Hiking minimum wage: Be careful with wish

  • Author: Craig Garthwaite

  • Publication Date: April 2005

  • Newspaper: Philadelphia Inquirer

  • Topics: Minimum Wage

As Gov. Rendell and state legislators consider a proposal for a $7 an hour minimum wage, they should also bear in mind Federal Reserve Board Chairman Alan Greenspan’s warning that such a move “prevents people who are at the early stages of their careers… from getting a foothold in the ladder of promotions.”

Wage-hike proponents often argue that minimum-wage employees haven’t had a raise since Congress last increased the national rate. But few entering the workforce at the minimum wage stay there for long. Nearly two-thirds get a raise within one to 12 months. Most low-wage earners simply don’t need a mandated pay raise; they get one on their own.

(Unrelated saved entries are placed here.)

(** * SpaceKitService: connection dispatch and relay registry

    A shallow embedding of [src/service/index.js].  The class
    [SpaceKitService] keeps a [Map] from hostname to [WebSocketRelay] and
    reacts to connections delivered by the TLS proxy (port 443), the net
    proxy (port 80) and the WebSocket server, and to the callbacks of
    [db.run], [Bcrypt.compare] and [Dns.resolve4].

    Every method is a computation over the mutable world (the service
    object, the WebSocket objects, the callbacks handed to the runtime)
    that also records the calls it makes on its collaborators. *)

From Stdlib Require Import ZArith Ascii.
From stdpp Require Import base gmap strings list fin_maps.

(** ** JavaScript primitives used by the service *)
Module Js.

(** A template literal [`${v}`] of a value that is a string or
    [undefined]. *)
Definition template (v : option string) : string :=
  match v with
  | Some s => s
  | None => "undefined"
  end.

(** [s.startsWith(p)] *)
Definition startsWith (s p : string) : bool := String.prefix p s.

(** Truthiness of a string or [undefined]: the empty string is falsy. *)
Definition truthy (v : option string) : bool :=
  match v with
  | Some EmptyString => false
  | Some _ => true
  | None => false
  end.

(** [\r\n] *)
Definition crlf : string :=
  String "013"%char (String "010"%char EmptyString).

(** [xs[0]] *)
Definition first {A : Type} (xs : list A) : option A := head xs.

End Js.

(** ** Objects *)

Definition sock_id := nat.
Definition ws_id := nat.
Definition call_id := nat.

(** The configuration object handed to the constructor. *)
Record Config := {
  host : string;
  api : string;
  web : string;
  dnsZone : option string
}.

(** [new WebSocketRelay(webSocket)]: a fresh object wrapping a WebSocket. *)
Record WebSocketRelay := {
  relay_obj : nat;
  relay_webSocket : ws_id
}.

Global Instance WebSocketRelay_eq_dec : EqDecision WebSocketRelay.
Proof. solve_decision. Defined.

(** The fields of [this] that the handlers read or write. *)
Record SpaceKitService := {
  config : Config;
  apiHostname : string;
  webHostname : string;
  relays : gmap string WebSocketRelay; (* hostname -> WebSocketRelay *)
  dynamicDNS : option string
}.

(** A WebSocket of the [ws] server, with what the service attaches to it. *)
Record WebSocket := {
  upgradeReq_headers : gmap string string;
  ws_log : list (string * string);   (* webSocket.log = log.child(...) *)
  on_error : nat;                    (* 'error' listeners; they only log *)
  on_close : list string;            (* 'close' listeners, by the hostname
                                        each closure captured *)
  closed : bool                      (* 'close' has been emitted *)
}.

Definition fresh_WebSocket (headers : gmap string string) : WebSocket :=
  {| upgradeReq_headers := headers; ws_log := []; on_error := 0;
     on_close := []; closed := false |}.

(** What the credential store, bcrypt and the resolver call back with. *)
Record Row := { row_id : Z; api_key : string }.

Inductive DbResult :=
| DbError (err : string)
| DbOk (rows : list Row).

Inductive BcryptResult :=
| BcryptError (err : string)
| BcryptOk (pass : bool).

Inductive DnsResult :=
| DnsError (err : string)
| DnsOk (addresses : list string).

Inductive Reply :=
| DbReply (r : DbResult)
| BcryptReply (r : BcryptResult)
| DnsReply (r : DnsResult).

(** The closures the service hands to asynchronous calls, each with the
    variables it captured. *)
Inductive Callback :=
| AuthDbCallback (webSocket : ws_id) (hostname : string) (apikey : option string)
| AuthBcryptCallback (webSocket : ws_id) (hostname : string)
| DnsResolveCallback (hostname : string).

Inductive Level := info | error.  (* log.info, log.error *)

(** Calls on the collaborators, in the order they are made. *)
Inductive Effect :=
| Log (lvl : Level) (fields : list (string * string)) (msg : string)
| ApiServerConnection (socket : sock_id)      (* apiServer.emit('connection', socket) *)
| WebServerConnection (socket : sock_id)      (* webServer.emit('connection', socket) *)
| RelayAddSocket (relay : WebSocketRelay) (socket : sock_id)
    (hostname : string) (port : Z)            (* relay.addSocket(socket, hostname, port) *)
| SocketEnd (socket : sock_id) (data : string)  (* socket.end(data) *)
| WebSocketClose (webSocket : ws_id)          (* webSocket.close() *)
| DbRun (call : call_id) (query : string) (params : list (option string))
| BcryptCompare (call : call_id) (data : option string) (encrypted : string)
| DnsResolve4 (call : call_id) (name : string)
| DnsUpsert (zone : string) (hostname rtype : string) (address : option string)
    (* this.dynamicDNS.upsert(hostname, rtype, address) *)
| Uncaught (msg : string).

(** The world: the service, the WebSocket objects, the callbacks waiting
    in the runtime, and the allocation counters. *)
Record World := {
  service : SpaceKitService;
  webSockets : gmap ws_id WebSocket;
  pending : gmap call_id Callback;
  next_call : call_id;
  next_ws : ws_id;
  next_obj : nat
}.

Definition with_service (f : SpaceKitService → SpaceKitService) (w : World) : World :=
  {| service := f (service w); webSockets := webSockets w; pending := pending w;
     next_call := next_call w; next_ws := next_ws w; next_obj := next_obj w |}.

Definition with_webSockets (f : gmap ws_id WebSocket → gmap ws_id WebSocket)
    (w : World) : World :=
  {| service := service w; webSockets := f (webSockets w); pending := pending w;
     next_call := next_call w; next_ws := next_ws w; next_obj := next_obj w |}.

Definition set_relays (f : gmap string WebSocketRelay → gmap string WebSocketRelay)
    (this : SpaceKitService) : SpaceKitService :=
  {| config := config this; apiHostname := apiHostname this;
     webHostname := webHostname this; relays := f (relays this);
     dynamicDNS := dynamicDNS this |}.

(** ** Handlers as computations *)

Definition Act (A : Type) : Type := World → A * World * list Effect.

Definition result {A} (r : A * World * list Effect) : A := r.1.1.
Definition world {A} (r : A * World * list Effect) : World := r.1.2.
Definition effects {A} (r : A * World * list Effect) : list Effect := r.2.

Global Instance Act_ret : MRet Act := λ A a w, (a, w, []).
Global Instance Act_bind : MBind Act := λ A B k m w,
  let r1 := m w in
  let r2 := k (result r1) (world r1) in
  (result r2, world r2, effects r1 ++ effects r2).

Definition emit (e : Effect) : Act unit := λ w, (tt, w, [e]).
Definition this_ : Act SpaceKitService := λ w, (service w, w, []).
Definition update (f : World → World) : Act unit := λ w, (tt, f w, []).

(** Hand a closure to an asynchronous call; the runtime keeps it until the
    reply arrives. *)
Definition defer (k : Callback) : Act call_id := λ w,
  (next_call w,
   {| service := service w; webSockets := webSockets w;
      pending := <[next_call w := k]> (pending w);
      next_call := S (next_call w); next_ws := next_ws w;
      next_obj := next_obj w |},
   []).

(** [new WebSocketRelay(webSocket)] *)
Definition new_WebSocketRelay (webSocket : ws_id) : Act WebSocketRelay := λ w,
  ({| relay_obj := next_obj w; relay_webSocket := webSocket |},
   {| service := service w; webSockets := webSockets w; pending := pending w;
      next_call := next_call w; next_ws := next_ws w;
      next_obj := S (next_obj w) |},
   []).

Definition the_webSocket (webSocket : ws_id) : Act WebSocket := λ w,
  (default (fresh_WebSocket ∅) (webSockets w !! webSocket), w, []).

Definition update_webSocket (webSocket : ws_id) (f : WebSocket → WebSocket) : Act unit :=
  update (with_webSockets (λ m,
    <[webSocket := f (default (fresh_WebSocket ∅) (m !! webSocket))]> m)).

(** [webSocket.log = log.child({ for: hostname })] *)
Definition ws_set_log (webSocket : ws_id) (hostname : string) : Act unit :=
  update_webSocket webSocket (λ o,
    {| upgradeReq_headers := upgradeReq_headers o; ws_log := [("for", hostname)];
       on_error := on_error o; on_close := on_close o; closed := closed o |}).

(** [webSocket.on('error', ...)] *)
Definition ws_on_error (webSocket : ws_id) : Act unit :=
  update_webSocket webSocket (λ o,
    {| upgradeReq_headers := upgradeReq_headers o; ws_log := ws_log o;
       on_error := S (on_error o); on_close := on_close o; closed := closed o |}).

(** [webSocket.on('close', () => { this.relays.delete(hostname); })] *)
Definition ws_on_close (webSocket : ws_id) (hostname : string) : Act unit :=
  update_webSocket webSocket (λ o,
    {| upgradeReq_headers := upgradeReq_headers o; ws_log := ws_log o;
       on_error := on_error o; on_close := on_close o ++ [hostname];
       closed := closed o |}).

(** [webSocket.log.info(msg)] and [webSocket.log.error(err, msg)] *)
Definition ws_log_info (webSocket : ws_id) (msg : string) : Act unit :=
  o ← the_webSocket webSocket;
  emit (Log info (ws_log o) msg).

Definition ws_log_error (webSocket : ws_id) (err : string) (msg : string) : Act unit :=
  o ← the_webSocket webSocket;
  emit (Log error (ws_log o ++ [("err", err)]) msg).

(** ** The service *)

(** The constructor, as far as the fields above go. *)
Definition new_SpaceKitService (cfg : Config) : SpaceKitService :=
  {| config := cfg;
     apiHostname := api cfg +:+ "." +:+ host cfg;
     webHostname := web cfg +:+ "." +:+ host cfg;
     relays := ∅;
     dynamicDNS := if Js.truthy (dnsZone cfg) then dnsZone cfg else None |}.

Definition new_World (cfg : Config) : World :=
  {| service := new_SpaceKitService cfg; webSockets := ∅; pending := ∅;
     next_call := 0; next_ws := 0; next_obj := 0 |}.

Definition handleTlsConnection (socket : sock_id) (hostname : string) : Act unit :=
  this ← this_;
  emit (Log info [("for", hostname)] "new Tls connection");;
  if decide (hostname = apiHostname this) then
    emit (ApiServerConnection socket)
  else if decide (hostname = webHostname this) then
    emit (WebServerConnection socket)
  else
    match relays this !! hostname with
    | Some relay => emit (RelayAddSocket relay socket hostname 443%Z)
    | None =>
        let message := "Relay not connected" in
        emit (SocketEnd socket
                ("HTTP/1.1 500 " +:+ message +:+ Js.crlf +:+ Js.crlf +:+ message))
    end.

That leaves us with a small group of the least skilled, which may remain at a minimum-wage salary for extended periods. A wage boost for these people might seem like an attractive option – except that they are actually the people most likely to lose their jobs following a wage hike. Duke University researchers have found that after an increase in the minimum wage, the lowest skilled adults are crowded out of their jobs as better-educated teenagers (frequently from wealthier families) are drawn into the workforce. Their “need”? Simply to earn money for video games and iPods. But because they require less training, employers eagerly hire these higher-skilled teenagers to get the most out of their higher payroll costs.

Because of disparities in education, job losses often exact a crippling toll on minority communities. Cornell University researchers have determined that after a minimum-wage hike, young African Americans bear four times the employment loss of non-blacks.

In the years following World War II, the unemployment rate for young black males averaged lower than their white counterparts’. But in 1956, a 33 percent increase in the minimum wage precipitated an alarming turnaround. By 1960, unemployment for young black males had nearly doubled to 22.7 percent while increasing only slightly for young whites. By 1981, nearly annual minimum-wage increases had greatly contributed to their 40.7 percent unemployment rate.

Artificially high-wage mandates continue to price many less-educated African Americans out of the labor market. Today, the unemployment rate for young blacks is 93 percent higher than for white youth. Nobel laureate economist Milton Friedman rightly notes that joblessness among so many young blacks “is both a scandal and a serious source of social unrest. Yet it is largely a result of minimum-wage laws.”

Proponents of minimum-wage increases typically frame their efforts as a way to rescue society’s most economically vulnerable – seniors trying to supplement their Social Security checks or single parents struggling to raise their children. But in Pennsylvania, individuals earning $7 an hour or less have an average family income of nearly $50,000. Even former Clinton Labor Secretary Robert Reich observed that “most minimum-wage earners aren’t poor.”

A Cornell University study found only 15 percent of prospective wage-hike beneficiaries across the nation are in poor families. Poverty is becoming a phenomenon confined largely to nonworkers. None of them will benefit from a minimum-wage increase.

But they will be hurtby one. As any economist will tell you, businesses with many low-wage employees frequently increase their prices after a minimum-wage hike. Researchers from Stanford University have found that these price increases disproportionately affect the poor. There are more effective approaches to improving the lives of Pennsylvania’s low-wage employees. Legislators should consider adopting a state earned income tax credit (EITC) to supplement the hugely successful federal program. The EITC provides substantial tax-free income, but only to those with a job. Economists from the Federal Reserve and Michigan State University have found that beneficiaries increase their work output and enjoy higher earnings, leading them toward self-sufficiency. And unlike minimum-wage increases, the EITC doesn’t result in unemployment.